Start at the top line and retype the data exactly through to the end.

══════════════════════════════

Lemma domain_matches_stands hostname entry : domain_matches hostname entry = true ↔ stands_for entry hostname.
Proof.
  unfold domain_matches, stands_for; destruct (startsWith (tx "*.") entry) eqn:Hs.
  - apply startsWith_exists in Hs as [suffix ->]; change (drop 2 (tx "*." ++ suffix)) with suffix.
    rewrite andb_true_iff, negb_true_iff, bool_decide_eq_false, endsWith_exists; split.
    + intros [Hne [y ->]]; right; by exists suffix, y.
    + intros [[_ ?]|(s & y & Heq & Hne & ->)]; [done|]; injection Heq as <-; eauto.
  - rewrite bool_decide_eq_true; split; [intros ->; by left|].
    intros [[<- _]|(s & y & -> & _)]; [done|]; by rewrite startsWith_app in Hs.
Qed.

(** A list of domains allows a URL exactly when it is blank, or the URL parses and its host,
    in lower case and without a final dot, is not empty and some entry stands for it. *)
Lemma isDomainAllowed_exact u allowedDomains : isDomainAllowed u allowedDomains = true ↔
  trim allowedDomains = [] ∨
  ∃ parsed entry, parse_url u = Some parsed ∧ entry ∈ allowed_list allowedDomains ∧
    let hostname := drop_final_dot (toLowerCase (u_hostname parsed)) in
    hostname ≠ [] ∧ stands_for entry hostname.
Proof.
  unfold isDomainAllowed; case_bool_decide as Hb; [naive_solver|].
  destruct (parse_url u) as [parsed|]; [|naive_solver].
  rewrite andb_true_iff, negb_true_iff, bool_decide_eq_false, existsb_elem.
  setoid_rewrite domain_matches_stands; naive_solver.
Qed.

(** A wildcard does not stand for the bare domain. *)
Lemma wildcard_not_bare suffix : ¬ stands_for (tx "*." ++ suffix) suffix.
Proof.
  intros [[_ H]|(s & y & Heq & _ & Hy)]; [by rewrite startsWith_app in H|].
  injection Heq as <-; apply (f_equal length) in Hy; rewrite length_app in Hy; cbn in Hy; lia.
Qed.

(** A restriction lets a URL pass only as its mode says, and what it hands on for the
    redirects is the list that the URL was checked against. *)
Lemma assertCredentialAllowsUrl_Ok c u pinnedUrl d : assertCredentialAllowsUrl c u pinnedUrl = Ok d →
  match allowedHttpRequestDomains c with
  | Some No_domain => d = None ∧ ∃ p, pinnedUrl = Some p ∧ (default [] p ≠ [] → p = Some u)
  | Some Domains => ∃ l, d = Some l ∧ readAllowedDomainsField c = Some l ∧ isDomainAllowed u l = true
  | _ => d = None
  end.
Proof.
  unfold assertCredentialAllowsUrl; destruct (allowedHttpRequestDomains c) as [[]|]; [naive_solver| | |naive_solver].
  - destruct (readAllowedDomainsField c) as [l|] eqn:Hl; [|done].
    destruct (assertUrlAllowed u (Some l)) as [[]|] eqn:Ha; [|done]; intros [= <-]; exists l; split_and!; [done..|].
    destruct l as [|a l]; [|cbn in Ha; by destruct (isDomainAllowed u (a :: l))].
    revert Hl; unfold readAllowedDomainsField; destruct (allowedDomains_field c); [|done]; cbn.
    case_bool_decide; naive_solver.
  - destruct pinnedUrl as [[[|a p]|]|]; [naive_solver| |naive_solver|done].
    case_bool_decide as Hu; [done|]; intros [= <-]; split; [done|]; eexists; split; [done|]; by intros _; subst.
Qed.

End Requests.

(** The fields are added once. *)
Lemma injectDomainRestrictionFields_idempotent inject properties :
  injectDomainRestrictionFields inject (injectDomainRestrictionFields inject properties)
  = injectDomainRestrictionFields inject properties.
Proof.
  unfold injectDomainRestrictionFields; destruct inject; [cbn [negb]|done].
  destruct (decide ("allowedHttpRequestDomains"%string ∈ properties)) as [H|H].
  - by rewrite !(bool_decide_eq_true_2 _ H).
  - rewrite (bool_decide_eq_false_2 _ H), bool_decide_eq_true_2; [done|set_solver].
Qed.

(** * Examples *)

(** Addresses in dotted notation, and URLs of a scheme and a host. *)
Definition dotted (t : text) : option ip :=
  match parseInt <$> split_on "." t with
  | [Some a; Some b; Some c; Some d] =>
      if forallb (λ n, n <=? 255) [a; b; c; d] && forallb (λ c, is_digit c || bool_decide (c = "."%char)) t
      then Some (V4 (2 ^ 24 * a + 2 ^ 16 * b + 2 ^ 8 * c + d)) else None
  | _ => None
  end.

Definition plain_cidr (t : text) : bool :=
  match split_on "/" t with
  | [network; prefix] =>
      bool_decide (is_Some (dotted network)) && bool_decide (is_Some (parseInt prefix)) && forallb is_digit prefix
  | _ => false
  end.

Definition plain_url (t : text) : option url :=
  if startsWith (tx "http://") t
  then Some (mkUrl (default [] (split_on "/" (drop 7 t) !! 0%nat)) t) else None.

Definition guard (hostnames : list text) : SsrfProtectionService :=
  new_service dotted plain_cidr (mkConfig [tx "10.0.0.0/8"; tx "127.0.0.0/8"; tx "1.2.3.4/33"; tx "intranet"] [tx "10.1.0.0/16"] hostnames).

Example ranges_built : guard [] = mkService [(V4 167772160, 8); (V4 2130706432, 8)] [(V4 167837696, 16)] [].
Proof. by vm_compute. Qed.

Example ranges_issues : (buildIpRangeList dotted plain_cidr [tx "1.2.3.4/33"; tx " "; tx "intranet"]).2
  = [(tx "1.2.3.4/33", FailedToAdd); (tx "intranet", InvalidCidr)].
Proof. by vm_compute. Qed.

Example ranges_checked : validateIp dotted (guard []) <$> [tx "10.0.0.1"; tx "10.1.0.1"; tx "8.8.8.8"; tx "localhost"]
  = [Err (SsrfBlockedIpError (tx "10.0.0.1")); Ok (); Ok (); Err AssertionError].
Proof. by vm_compute. Qed.

(** The hostname allowlist is said to come first, and does for a redirect; an address in
    the URL of a request is refused all the same. *)
Example allowed_address_refused :
  let s := guard [tx "10.0.0.1"] in
  validateUrl dotted plain_url s (tx "http://10.0.0.1") (Err DnsError) = Err (SsrfBlockedIpError (tx "10.0.0.1")) ∧
  validateRedirectSync dotted plain_url s (tx "http://10.0.0.1") = Ok ().
Proof. by vm_compute. Qed.

Definition to (address : text) : result SsrfError (list LookupAddress) := Ok [mkAddress address 4].

Definition fetch (proxy : bool) : request :=
  mkRequest (to (tx "8.8.8.8")) (mkHop (tx "http://a.com") (to (tx "8.8.8.8")) true) proxy (Some (tx "a.com, *.b.com")) false.

Definition run_fetch (proxy : bool) (hops : list hop) : list sent * option SsrfError :=
  httpRequest dotted plain_url (Some (guard [])) (fetch proxy) hops.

══════════════════════════════

YOUR SOLUTION =
Lemma domain_matches_stands hostname entry : domain_matches hostname entry = true ↔ stands_for entry hostname.
Proof.
  unfold domain_matches, stands_for; destruct (startsWith (tx "*.") entry) eqn:Hs.
  - apply startsWith_exists in Hs as [suffix ->]; change (drop 2 (tx "*." ++ suffix)) with suffix.
    rewrite andb_true_iff, negb_true_iff, bool_decide_eq_false, endsWith_exists; split.
    + intros [Hne [y ->]]; right; by exists suffix, y.
    + intros [[_ ?]|(s & y & Heq & Hne & ->)]; [done|]; injection Heq as <-; eauto.
  - rewrite bool_decide_eq_true; split; [intros ->; by left|].
    intros [[<- _]|(s & y & -> & _)]; [done|]; by rewrite startsWith_app in Hs.
Qed.

(** A list of domains allows a URL exactly when it is blank, or the URL parses and its host,
    in lower case and without a final dot, is not empty and some entry stands for it. *)
Lemma isDomainAllowed_exact u allowedDomains : isDomainAllowed u allowedDomains = true ↔
  trim allowedDomains = [] ∨
  ∃ parsed entry, parse_url u = Some parsed ∧ entry ∈ allowed_list allowedDomains ∧
    let hostname := drop_final_dot (toLowerCase (u_hostname parsed)) in
    hostname ≠ [] ∧ stands_for entry hostname.
Proof.
  unfold isDomainAllowed; case_bool_decide as Hb; [naive_solver|].
  destruct (parse_url u) as [parsed|]; [|naive_solver].
  rewrite andb_true_iff, negb_true_iff, bool_decide_eq_false, existsb_elem.
  setoid_rewrite domain_matches_stands; naive_solver.
Qed.

(** A wildcard does not stand for the bare domain. *)
Lemma wildcard_not_bare suffix : ¬ stands_for (tx "*." ++ suffix) suffix.
Proof.
  intros [[_ H]|(s & y & Heq & _ & Hy)]; [by rewrite startsWith_app in H|].
  injection Heq as <-; apply (f_equal length) in Hy; rewrite length_app in Hy; cbn in Hy; lia.
Qed.

(** A restriction lets a URL pass only as its mode says, and what it hands on for the
    redirects is the list that the URL was checked against. *)
Lemma assertCredentialAllowsUrl_Ok c u pinnedUrl d : assertCredentialAllowsUrl c u pinnedUrl = Ok d →
  match allowedHttpRequestDomains c with
  | Some No_domain => d = None ∧ ∃ p, pinnedUrl = Some p ∧ (default [] p ≠ [] → p = Some u)
  | Some Domains => ∃ l, d = Some l ∧ readAllowedDomainsField c = Some l ∧ isDomainAllowed u l = true
  | _ => d = None
  end.
Proof.
  unfold assertCredentialAllowsUrl; destruct (allowedHttpRequestDomains c) as [[]|]; [naive_solver| | |naive_solver].
  - destruct (readAllowedDomainsField c) as [l|] eqn:Hl; [|done].
    destruct (assertUrlAllowed u (Some l)) as [[]|] eqn:Ha; [|done]; intros [= <-]; exists l; split_and!; [done..|].
    destruct l as [|a l]; [|cbn in Ha; by destruct (isDomainAllowed u (a :: l))].
    revert Hl; unfold readAllowedDomainsField; destruct (allowedDomains_field c); [|done]; cbn.
    case_bool_decide; naive_solver.
  - destruct pinnedUrl as [[[|a p]|]|]; [naive_solver| |naive_solver|done].
    case_bool_decide as Hu; [done|]; intros [= <-]; split; [done|]; eexists; split; [done|]; by intros _; subst.
Qed.

End Requests.

(** The fields are added once. *)
Lemma injectDomainRestrictionFields_idempotent inject properties :
  injectDomainRestrictionFields inject (injectDomainRestrictionFields inject properties)
  = injectDomainRestrictionFields inject properties.
Proof.
  unfold injectDomainRestrictionFields; destruct inject; [cbn [negb]|done].
  destruct (decide ("allowedHttpRequestDomains"%string ∈ properties)) as [H|H].
  - by rewrite !(bool_decide_eq_true_2 _ H).
  - rewrite (bool_decide_eq_false_2 _ H), bool_decide_eq_true_2; [done|set_solver].
Qed.

(** * Examples *)

(** Addresses in dotted notation, and URLs of a scheme and a host. *)
Definition dotted (t : text) : option ip :=
  match parseInt <$> split_on "." t with
  | [Some a; Some b; Some c; Some d] =>
      if forallb (λ n, n <=? 255) [a; b; c; d] && forallb (λ c, is_digit c || bool_decide (c = "."%char)) t
      then Some (V4 (2 ^ 24 * a + 2 ^ 16 * b + 2 ^ 8 * c + d)) else None
  | _ => None
  end.

Definition plain_cidr (t : text) : bool :=
  match split_on "/" t with
  | [network; prefix] =>
      bool_decide (is_Some (dotted network)) && bool_decide (is_Some (parseInt prefix)) && forallb is_digit prefix
  | _ => false
  end.

Definition plain_url (t : text) : option url :=
  if startsWith (tx "http://") t
  then Some (mkUrl (default [] (split_on "/" (drop 7 t) !! 0%nat)) t) else None.

Definition guard (hostnames : list text) : SsrfProtectionService :=
  new_service dotted plain_cidr (mkConfig [tx "10.0.0.0/8"; tx "127.0.0.0/8"; tx "1.2.3.4/33"; tx "intranet"] [tx "10.1.0.0/16"] hostnames).

Example ranges_built : guard [] = mkService [(V4 167772160, 8); (V4 2130706432, 8)] [(V4 167837696, 16)] [].
Proof. by vm_compute. Qed.

Example ranges_issues : (buildIpRangeList dotted plain_cidr [tx "1.2.3.4/33"; tx " "; tx "intranet"]).2
  = [(tx "1.2.3.4/33", FailedToAdd); (tx "intranet", InvalidCidr)].
Proof. by vm_compute. Qed.

Example ranges_checked : validateIp dotted (guard []) <$> [tx "10.0.0.1"; tx "10.1.0.1"; tx "8.8.8.8"; tx "localhost"]
  = [Err (SsrfBlockedIpError (tx "10.0.0.1")); Ok (); Ok (); Err AssertionError].
Proof. by vm_compute. Qed.

(** The hostname allowlist is said to come first, and does for a redirect; an address in
    the URL of a request is refused all the same. *)
Example allowed_address_refused :
  let s := guard [tx "10.0.0.1"] in
  validateUrl dotted plain_url s (tx "http://10.0.0.1") (Err DnsError) = Err (SsrfBlockedIpError (tx "10.0.0.1")) ∧
  validateRedirectSync dotted plain_url s (tx "http://10.0.0.1") = Ok ().
Proof. by vm_compute. Qed.

Definition to (address : text) : result SsrfError (list LookupAddress) := Ok [mkAddress address 4].

Definition fetch (proxy : bool) : request :=
  mkRequest (to (tx "8.8.8.8")) (mkHop (tx "http://a.com") (to (tx "8.8.8.8")) true) proxy (Some (tx "a.com, *.b.com")) false.

Definition run_fetch (proxy : bool) (hops : list hop) : list sent * option SsrfError :=
  httpRequest dotted plain_url (Some (guard [])) (fetch proxy) hops.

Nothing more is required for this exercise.